Следовательно, основная цель и состоит в «заражении» (термин Л.Н. Толстого) вовлекаемых в орбиту деятелей народного образования и учеников ценностями методологии, в выработке у них способностей работать методологически (в частности, двигаться по вышеуказанным позициям), в формировании у них способности к коллективной мыследеятельности и т. д.

Не побоимся сказать, что такой подход несет в себе тенденцию к элитарности. Но вопрос заключается в том, как передать, прежде всего, не только эти способности, но все то перечисленное, что оправдывает их наличие. Как возможно добиться этого, какими путями? Фактически, это вопрос о средствах, к их описанию мы сейчас и перейдем.
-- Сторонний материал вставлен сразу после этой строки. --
(* ===== verification/AuthProofs.v ===== *)
(** * Correctness of the authentication service

    The invariant of users and sessions, the life of a session, and what a
    login that overlaps the deletion of its user does. *)

From S2P Require Import Prelude GoStrings Toy GoSql Auth.

(** ** The service as a transition system *)

Inductive auth_call : Type :=
| ASetup (username password : string)
| ACreateUser (username password : string) (role : Role)
| ALogin (username password : string)
| AValidateSession (token : string)
| ALogout (token : string)
| AListUsers
| ADeleteUser (id : string)
| AIsInitialized
| AGetConfig (key : string)
| ASetConfig (key value : string).

Section service.
Context `{D : Sql} `{B : Bcrypt}.
Implicit Types s : Service.

Definition auth_void {A} (m : AM A) : AM unit := let* _ := m in m_ret ().

Definition auth_exec (e : Env) (c : auth_call) : AM unit :=
  match c with
  | ASetup u p => auth_void (Setup e u p)
  | ACreateUser u p r => auth_void (CreateUser e u p r)
  | ALogin u p => auth_void (Login e u p)
  | AValidateSession t => auth_void (ValidateSession e t)
  | ALogout t => Logout t
  | AListUsers => auth_void ListUsers
  | ADeleteUser id => DeleteUser id
  | AIsInitialized => auth_void IsInitialized
  | AGetConfig k => auth_void (GetConfig k)
  | ASetConfig k v => SetConfig k v
  end.

(** Whole calls one after the other, from a service opened on an empty
    database; the process may end at any of them and open the database again. *)
Inductive auth_reachable : Service → Prop :=
| auth_reachable_open path d s : sql_Open path = Ok d → empty_db d → Open path = Ok s → auth_reachable s
| auth_reachable_reopen s s' : auth_reachable s → Open_on (svc_db s) = Ok s' → auth_reachable s'
| auth_reachable_call e c s : auth_reachable s → auth_reachable (auth_exec e c s).2.

Lemma auth_void_state {A} (m : AM A) s : (auth_void m s).2 = (m s).2.
Proof. unfold auth_void, m_bind, m_ret. by destruct (m s) as [[]]. Qed.

(** ** The invariant *)

Definition users_ok (m : rows) : Prop :=
  (∀ k u, m !! k = Some u → u_ID u = k ∧ Valid (u_Role u) = true ∧ u_Username u ≠ ""%string) ∧
  (∀ k u k' u', m !! k = Some u → m !! k' = Some u' → u_Username u = u_Username u' → k = k') ∧
  (∀ k u k' u', m !! k = Some u → m !! k' = Some u' → u_Role u = RoleAdmin → u_Role u' = RoleAdmin → k = k').

(** A session is filed under its token and belongs to a user that exists,
    with that user's name and role. *)
Definition session_ok (m : rows) (t : string) (x : Session) : Prop :=
  s_Token x = t ∧ t ≠ ""%string ∧
  ∃ u, m !! s_UserID x = Some u ∧ u_Username u = s_Username x ∧ u_Role u = s_Role x.

(** The schema is what [migrate] makes, and perhaps more. *)
Definition service_ok (s : Service) : Prop :=
  users_ok (users_of (svc_db s)) ∧ map_Forall (session_ok (users_of (svc_db s))) (svc_sessions s) ∧
  migrated ⊆ schema_of (svc_db s).

Definition auth_keeps {A} (m : AM A) : Prop := ∀ s, service_ok s → service_ok (m s).2.

Lemma service_ok_same d s : db_same (svc_db s) d → service_ok s → service_ok (set_db d s).
Proof. unfold service_ok. cbn. by intros [-> _ ->]. Qed.

(** What the schema of [migrate] asks of a new row: another id and another name
    than every user's, and no administrator before it if it is one. *)
Definition fresh_user (u : User) (m : rows) : Prop :=
  m !! u_ID u = None ∧ map_Forall (λ _ v, u_Username v ≠ u_Username u) m ∧
  (u_Role u = RoleAdmin → ¬ has_admin m).

Lemma migrated_item name i sc : migrated ⊆ sc → migrated !! name = Some i → sc !! name = Some i.
Proof. intros Hs Hi. by eapply lookup_weaken. Qed.

Lemma migrated_keyed sc : migrated ⊆ sc → keyed sc.
Proof.
  intros Hs. eexists. split; [eapply migrated_item; [exact Hs|vm_compute; reflexivity]|].
  apply (bool_decide_unpack _). vm_compute. exact I.
Qed.

Lemma migrated_unique c columns sc u m :
  migrated ⊆ sc → insertable sc u m → migrated !! "users"%string = Some (Table "users" columns) →
  c ∈ unique_columns columns → map_Forall (λ _ v, user_column v c ≠ user_column u c) m.
Proof.
  intros Hs Hi Ht Hc. pose proof (Hi _ _ (migrated_item _ _ _ Hs Ht) eq_refl) as Ha. rewrite Forall_forall in Ha. by apply Ha.
Qed.

Lemma insertable_fresh sc u m :
  (∀ k v, m !! k = Some v → u_ID v = k) → migrated ⊆ sc → insertable sc u m → fresh_user u m.
Proof.
  intros Hk Hs Hi.
  assert (∀ c, c = "id"%string ∨ c = "username"%string → map_Forall (λ _ v, user_column v c ≠ user_column u c) m) as Hu.
  { intros c Hc. eapply migrated_unique; [done..|vm_compute; reflexivity|].
    destruct Hc as [->| ->]; apply (bool_decide_unpack _); vm_compute; exact I. }
  split; [|split].
  - destruct (m !! u_ID u) as [v|] eqn:Hv; [|done]. destruct (Hu "id"%string (or_introl eq_refl) _ _ Hv).
    change (VText (u_ID v) = VText (u_ID u)). by rewrite (Hk _ _ Hv).
  - intros k v Hv Hn. apply (Hu "username"%string (or_intror eq_refl) _ _ Hv). change (VText (u_Username v) = VText (u_Username u)). by rewrite Hn.
  - intros Hr (k & v & Hv & Ha).
    assert (sc !! "users_single_admin"%string = Some (UniqueIndex "users_single_admin" "users" "role" "role" "admin")) as Hx
      by (eapply migrated_item; [done|vm_compute; reflexivity]).
    assert (∀ v, user_column v "role" = VText (u_Role v)) as Hrole by done.
    refine (Hi _ _ Hx eq_refl _ _ _ Hv _ _); rewrite !Hrole, ?Ha, ?Hr; done.
Qed.

Lemma inserted_fresh u d d' :
  users_ok (users_of d) → migrated ⊆ schema_of d → inserted u d d' →
  fresh_user u (users_of d) ∧ users_of d' = <[u_ID u := u]> (users_of d).
Proof.
  intros [Hk _] Hs [Hi Hu _ _]. split; [|by apply Hu, migrated_keyed].
  eapply insertable_fresh; [|done..]. intros k v Hv. by apply Hk in Hv as [? _].
Qed.

Lemma users_ok_insert u m :
  users_ok m → fresh_user u m → Valid (u_Role u) = true → u_Username u ≠ ""%string → users_ok (<[u_ID u := u]> m).
Proof.
  intros (Hk & Hn & Ha) (Hnew & Hname & Hadm) Hv Hne.
  assert (∀ k v, m !! k = Some v → u_Role u = RoleAdmin → u_Role v ≠ RoleAdmin) as Hadm'.
  { intros k v Hl Hu Hr. apply (Hadm Hu). by exists k, v. }
  split; [|split].
  - intros k v [[<- <-]|[_ Hl]]%lookup_insert_Some; [done|eauto].
  - intros k v k' v' [[<- <-]|[_ Hl]]%lookup_insert_Some [[<- <-]|[_ Hl']]%lookup_insert_Some He; [done|..].
    + by destruct (Hname _ _ Hl').
    + by destruct (Hname _ _ Hl).
    + by eapply Hn.
  - intros k v k' v' [[<- <-]|[_ Hl]]%lookup_insert_Some [[<- <-]|[_ Hl']]%lookup_insert_Some Hr Hr';
      [done|..].
    + by destruct (Hadm' _ _ Hl' Hr Hr').
    + by destruct (Hadm' _ _ Hl Hr' Hr).
    + by eapply Ha.
Qed.

Lemma users_ok_delete id m : users_ok m → users_ok (delete id m).
Proof.
  intros (Hk & Hn & Ha).
  split; [|split].
  - intros k u [_ Hl]%lookup_delete_Some. eauto.
  - intros k u k' u' [_ Hl]%lookup_delete_Some [_ Hl']%lookup_delete_Some. eauto.
  - intros k u k' u' [_ Hl]%lookup_delete_Some [_ Hl']%lookup_delete_Some. eauto.
Qed.

(** Adding a user keeps every session's user. *)
Lemma service_ok_insert u d s :
  service_ok s → inserted u (svc_db s) d →
  Valid (u_Role u) = true → u_Username u ≠ ""%string → service_ok (set_db d s).
Proof.
  intros (Hu & Hs & Hsch) Hins Hv Hne. destruct (inserted_fresh _ _ _ Hu Hsch Hins) as [Hi Hd].
  unfold service_ok. cbn. rewrite Hd, (inserted_schema _ _ _ Hins). split; [by apply users_ok_insert|]. split; [|done].
  intros t x Hx. destruct (Hs t x Hx) as (Ht & Hne' & v & Hl & Hv'). split; [done|]. split; [done|]. exists v.
  split; [|done]. rewrite lookup_insert_ne; [done|]. intros Heq. destruct Hi as [Hnone _].
  rewrite Heq in Hnone. by rewrite Hnone in Hl.
Qed.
Средства деятельности не предзаданы – по преимуществу – в самой деятельности, а вырабатываются в ее процессе, но особым образом организованном. Думается, что это специфическая черта методологического (в отличие, скажем, от научного) подхода вообще. О типе и характере такой организации следует рассказать. Фактически, мы приходим под этим углом зрения к квалификации ОДИ как пути получения новых средств деятельности.

В игре – относительно ее проблематики – сталкиваются (это организуется специальным подбором участников) разные позиции, взгляды, точки зрения и т. д.; каждая из них претендует не только на лидерство, но и на непогрешимость. Такова ситуация, выход из которой предполагает два последовательных организационных решения: создание предметного контура обсуждений и вывод его в чистую логику, в идеальный мыслительный план, по терминологии игр – в мыследействие (идеализацию, схематизацию и т. д.) в узком значении этого слова. Осуществляется это через организацию коммуникации участников. В первом случае, как правило, ситуация держится вокруг одного (во многом произвольно выбранного, но тематически важного) вопроса или конфликта, игротехнически это достигается двумя основными путями: отрезанием, блокированием всех остальных возможностей обсуждения (а они беспрерывно возникают как бы естественным путем) и углублением, проблематизацией по выбранному пути обсуждения, в первую очередь за счет показа иллюзорности предлагаемых решений. Во втором случае используется прием «поднимания вверх»: уже принятые коммуникантами положения, носящие предметный характер, как бы берутся за основу, и ставится вопрос, который в общем виде можно сформулировать так: «А как это получилось? Что было проделано нами, что привело к такому результату?» Собственно, этот момент в организации коммуникации уже специфичен для ОДИ. Он предполагает наличие методологических средств, поскольку речь идет не о решении того или иного вопроса или проблемы, сколь важными или существенными они бы ни представлялись, а о выработке способности к определенным видам мыследеятельности, о включении в нее.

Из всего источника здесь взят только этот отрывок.